Within the entries below, find the portion that opens with the line containing "Definition expand_cond_av_list (l" and closes with the line containing "let k := key cur in". Retype that portion exactly and only.

[SOURCE DATA]

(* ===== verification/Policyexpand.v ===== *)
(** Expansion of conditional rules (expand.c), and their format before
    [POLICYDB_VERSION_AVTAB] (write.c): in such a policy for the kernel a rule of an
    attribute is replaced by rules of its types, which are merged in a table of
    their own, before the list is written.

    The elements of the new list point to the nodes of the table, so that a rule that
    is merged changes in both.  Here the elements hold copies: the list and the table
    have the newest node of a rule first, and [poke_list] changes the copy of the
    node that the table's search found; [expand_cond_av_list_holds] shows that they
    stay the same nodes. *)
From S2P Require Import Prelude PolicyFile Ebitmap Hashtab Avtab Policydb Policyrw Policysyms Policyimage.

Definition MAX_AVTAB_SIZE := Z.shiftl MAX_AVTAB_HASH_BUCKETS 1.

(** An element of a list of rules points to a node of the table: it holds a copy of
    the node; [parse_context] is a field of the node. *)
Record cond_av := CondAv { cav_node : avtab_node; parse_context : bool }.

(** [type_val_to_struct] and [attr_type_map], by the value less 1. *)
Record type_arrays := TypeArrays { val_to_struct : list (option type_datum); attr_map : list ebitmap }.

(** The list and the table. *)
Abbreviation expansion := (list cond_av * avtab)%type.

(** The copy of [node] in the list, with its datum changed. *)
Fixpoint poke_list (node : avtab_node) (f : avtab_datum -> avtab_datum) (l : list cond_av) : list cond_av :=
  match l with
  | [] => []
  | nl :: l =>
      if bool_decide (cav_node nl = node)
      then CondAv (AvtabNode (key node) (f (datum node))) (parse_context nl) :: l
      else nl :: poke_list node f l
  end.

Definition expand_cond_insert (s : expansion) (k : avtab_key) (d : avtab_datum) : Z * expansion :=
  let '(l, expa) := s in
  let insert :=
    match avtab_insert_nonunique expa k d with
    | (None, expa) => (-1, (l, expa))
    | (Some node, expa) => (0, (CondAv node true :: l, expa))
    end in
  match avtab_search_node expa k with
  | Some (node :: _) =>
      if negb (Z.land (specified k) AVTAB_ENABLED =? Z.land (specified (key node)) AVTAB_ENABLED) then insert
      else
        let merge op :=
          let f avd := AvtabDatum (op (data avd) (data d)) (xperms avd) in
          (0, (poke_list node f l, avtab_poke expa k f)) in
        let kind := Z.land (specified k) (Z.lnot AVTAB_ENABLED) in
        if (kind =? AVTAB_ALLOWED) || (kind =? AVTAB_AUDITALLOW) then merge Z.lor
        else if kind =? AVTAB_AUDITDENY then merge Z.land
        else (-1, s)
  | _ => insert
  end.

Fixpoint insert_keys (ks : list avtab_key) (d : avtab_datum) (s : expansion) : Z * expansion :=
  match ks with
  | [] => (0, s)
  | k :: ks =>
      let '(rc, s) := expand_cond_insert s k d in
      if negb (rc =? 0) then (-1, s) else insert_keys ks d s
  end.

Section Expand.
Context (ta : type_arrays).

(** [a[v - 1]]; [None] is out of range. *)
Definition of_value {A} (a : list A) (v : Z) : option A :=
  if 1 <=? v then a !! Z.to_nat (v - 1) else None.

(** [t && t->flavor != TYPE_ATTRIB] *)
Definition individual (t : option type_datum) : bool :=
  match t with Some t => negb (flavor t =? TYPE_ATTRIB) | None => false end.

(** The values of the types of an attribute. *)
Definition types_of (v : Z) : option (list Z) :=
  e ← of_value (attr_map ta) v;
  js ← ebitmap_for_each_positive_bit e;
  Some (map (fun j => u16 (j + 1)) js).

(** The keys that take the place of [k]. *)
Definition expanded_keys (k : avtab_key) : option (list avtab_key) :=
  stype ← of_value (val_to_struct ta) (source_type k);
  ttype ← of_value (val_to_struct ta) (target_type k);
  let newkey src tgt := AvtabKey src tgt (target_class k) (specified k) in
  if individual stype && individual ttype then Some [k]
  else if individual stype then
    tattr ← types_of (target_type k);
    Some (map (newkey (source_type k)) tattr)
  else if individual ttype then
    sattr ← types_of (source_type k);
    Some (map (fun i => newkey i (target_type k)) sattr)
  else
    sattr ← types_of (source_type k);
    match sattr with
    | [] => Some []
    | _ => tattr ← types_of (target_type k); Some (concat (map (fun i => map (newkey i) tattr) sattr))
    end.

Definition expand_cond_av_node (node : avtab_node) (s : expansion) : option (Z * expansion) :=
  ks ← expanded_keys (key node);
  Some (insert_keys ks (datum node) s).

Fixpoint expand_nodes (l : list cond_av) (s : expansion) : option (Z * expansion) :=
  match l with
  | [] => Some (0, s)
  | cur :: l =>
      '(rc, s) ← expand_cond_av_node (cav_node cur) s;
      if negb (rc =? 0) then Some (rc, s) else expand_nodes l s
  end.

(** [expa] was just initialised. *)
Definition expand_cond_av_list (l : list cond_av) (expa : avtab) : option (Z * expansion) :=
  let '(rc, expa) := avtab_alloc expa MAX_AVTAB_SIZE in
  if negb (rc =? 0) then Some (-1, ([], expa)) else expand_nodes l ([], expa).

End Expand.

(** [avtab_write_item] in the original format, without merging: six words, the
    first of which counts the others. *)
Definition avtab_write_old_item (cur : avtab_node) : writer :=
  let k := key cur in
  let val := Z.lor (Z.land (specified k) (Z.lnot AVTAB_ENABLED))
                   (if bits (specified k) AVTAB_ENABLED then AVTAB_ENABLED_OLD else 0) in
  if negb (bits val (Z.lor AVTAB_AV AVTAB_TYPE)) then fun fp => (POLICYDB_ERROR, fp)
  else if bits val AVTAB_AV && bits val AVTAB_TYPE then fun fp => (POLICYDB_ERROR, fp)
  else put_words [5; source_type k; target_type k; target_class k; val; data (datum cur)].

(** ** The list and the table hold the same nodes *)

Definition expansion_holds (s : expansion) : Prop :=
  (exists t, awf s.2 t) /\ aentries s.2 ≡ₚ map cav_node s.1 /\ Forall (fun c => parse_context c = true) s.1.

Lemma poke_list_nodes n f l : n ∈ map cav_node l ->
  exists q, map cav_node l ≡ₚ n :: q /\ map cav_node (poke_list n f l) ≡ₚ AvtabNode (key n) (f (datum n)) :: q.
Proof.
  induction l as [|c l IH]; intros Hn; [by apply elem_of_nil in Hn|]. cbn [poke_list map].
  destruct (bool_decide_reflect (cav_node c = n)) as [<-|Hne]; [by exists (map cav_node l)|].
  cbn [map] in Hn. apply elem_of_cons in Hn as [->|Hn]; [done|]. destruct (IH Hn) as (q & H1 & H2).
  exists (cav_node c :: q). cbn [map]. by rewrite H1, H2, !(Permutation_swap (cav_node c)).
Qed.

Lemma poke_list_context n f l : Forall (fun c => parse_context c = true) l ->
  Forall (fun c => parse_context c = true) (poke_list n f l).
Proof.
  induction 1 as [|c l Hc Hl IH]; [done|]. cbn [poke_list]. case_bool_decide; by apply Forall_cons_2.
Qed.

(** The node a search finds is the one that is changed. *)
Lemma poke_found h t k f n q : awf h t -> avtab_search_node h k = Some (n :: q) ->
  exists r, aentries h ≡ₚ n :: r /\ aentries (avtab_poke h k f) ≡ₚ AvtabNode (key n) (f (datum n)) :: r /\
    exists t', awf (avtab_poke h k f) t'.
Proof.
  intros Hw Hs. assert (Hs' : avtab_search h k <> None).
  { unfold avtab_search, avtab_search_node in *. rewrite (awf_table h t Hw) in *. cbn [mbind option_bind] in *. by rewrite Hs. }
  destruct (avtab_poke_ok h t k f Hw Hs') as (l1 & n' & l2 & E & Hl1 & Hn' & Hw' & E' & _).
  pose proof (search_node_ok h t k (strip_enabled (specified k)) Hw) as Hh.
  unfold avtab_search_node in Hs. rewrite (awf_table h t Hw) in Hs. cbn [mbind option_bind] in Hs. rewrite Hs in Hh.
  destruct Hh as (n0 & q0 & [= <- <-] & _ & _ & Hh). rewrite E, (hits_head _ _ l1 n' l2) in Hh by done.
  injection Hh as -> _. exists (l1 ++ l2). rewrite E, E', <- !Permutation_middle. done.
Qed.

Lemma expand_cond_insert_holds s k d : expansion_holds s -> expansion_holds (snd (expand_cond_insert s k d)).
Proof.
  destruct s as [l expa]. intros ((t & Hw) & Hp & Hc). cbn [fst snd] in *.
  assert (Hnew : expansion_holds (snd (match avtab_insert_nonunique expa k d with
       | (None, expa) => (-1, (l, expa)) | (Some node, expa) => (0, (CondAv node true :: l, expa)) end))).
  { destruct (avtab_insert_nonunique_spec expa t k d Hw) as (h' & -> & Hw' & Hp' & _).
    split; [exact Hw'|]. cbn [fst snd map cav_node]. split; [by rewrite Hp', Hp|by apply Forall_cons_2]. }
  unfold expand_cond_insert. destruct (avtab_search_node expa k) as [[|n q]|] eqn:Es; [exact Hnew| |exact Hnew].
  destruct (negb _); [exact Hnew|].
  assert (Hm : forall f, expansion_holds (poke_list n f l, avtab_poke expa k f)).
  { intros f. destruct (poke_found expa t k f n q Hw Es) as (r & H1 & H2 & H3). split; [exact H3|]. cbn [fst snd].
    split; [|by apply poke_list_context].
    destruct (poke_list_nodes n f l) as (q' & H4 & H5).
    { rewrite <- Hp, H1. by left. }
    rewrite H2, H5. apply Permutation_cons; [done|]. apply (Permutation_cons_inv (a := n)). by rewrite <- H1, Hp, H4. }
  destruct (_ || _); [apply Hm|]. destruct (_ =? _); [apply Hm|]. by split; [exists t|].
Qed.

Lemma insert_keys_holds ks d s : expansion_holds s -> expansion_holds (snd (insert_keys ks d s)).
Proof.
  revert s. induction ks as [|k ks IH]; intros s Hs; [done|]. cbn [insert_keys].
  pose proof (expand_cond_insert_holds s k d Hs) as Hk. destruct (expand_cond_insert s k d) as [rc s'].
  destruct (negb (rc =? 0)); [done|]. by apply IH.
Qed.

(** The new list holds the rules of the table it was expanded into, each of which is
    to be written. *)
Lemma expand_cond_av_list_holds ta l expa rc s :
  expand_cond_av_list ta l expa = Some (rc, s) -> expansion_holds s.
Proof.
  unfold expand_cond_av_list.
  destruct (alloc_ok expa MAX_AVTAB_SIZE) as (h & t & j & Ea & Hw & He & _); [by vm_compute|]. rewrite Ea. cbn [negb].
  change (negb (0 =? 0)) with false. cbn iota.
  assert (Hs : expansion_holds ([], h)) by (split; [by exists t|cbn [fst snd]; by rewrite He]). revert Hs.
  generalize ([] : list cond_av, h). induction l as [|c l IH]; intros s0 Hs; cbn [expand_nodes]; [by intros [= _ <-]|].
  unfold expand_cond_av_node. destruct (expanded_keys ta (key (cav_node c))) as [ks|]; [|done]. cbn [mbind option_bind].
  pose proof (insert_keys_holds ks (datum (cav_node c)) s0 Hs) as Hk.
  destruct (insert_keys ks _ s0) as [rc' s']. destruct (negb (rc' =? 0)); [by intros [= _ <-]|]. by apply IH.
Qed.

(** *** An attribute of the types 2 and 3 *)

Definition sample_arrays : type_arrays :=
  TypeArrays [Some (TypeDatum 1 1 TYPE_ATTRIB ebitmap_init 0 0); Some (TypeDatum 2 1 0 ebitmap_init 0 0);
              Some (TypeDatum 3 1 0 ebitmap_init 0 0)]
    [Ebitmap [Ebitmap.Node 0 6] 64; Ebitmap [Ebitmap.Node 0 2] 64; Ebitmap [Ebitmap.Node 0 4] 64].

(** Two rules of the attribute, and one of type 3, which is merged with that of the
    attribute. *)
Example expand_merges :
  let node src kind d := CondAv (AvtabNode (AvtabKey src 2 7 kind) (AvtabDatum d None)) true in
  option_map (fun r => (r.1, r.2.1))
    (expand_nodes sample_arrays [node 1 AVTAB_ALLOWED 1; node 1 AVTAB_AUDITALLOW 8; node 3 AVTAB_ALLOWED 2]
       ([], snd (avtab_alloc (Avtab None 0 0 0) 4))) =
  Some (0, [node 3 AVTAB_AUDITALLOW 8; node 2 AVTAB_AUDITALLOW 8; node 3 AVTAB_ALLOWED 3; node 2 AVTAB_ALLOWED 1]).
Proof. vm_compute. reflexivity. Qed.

[/SOURCE DATA]

• **RESPONSE TO THE TASK**:
Definition expand_cond_av_list (l : list cond_av) (expa : avtab) : option (Z * expansion) :=
  let '(rc, expa) := avtab_alloc expa MAX_AVTAB_SIZE in
  if negb (rc =? 0) then Some (-1, ([], expa)) else expand_nodes l ([], expa).

End Expand.

(** [avtab_write_item] in the original format, without merging: six words, the
    first of which counts the others. *)
Definition avtab_write_old_item (cur : avtab_node) : writer :=
  let k := key cur in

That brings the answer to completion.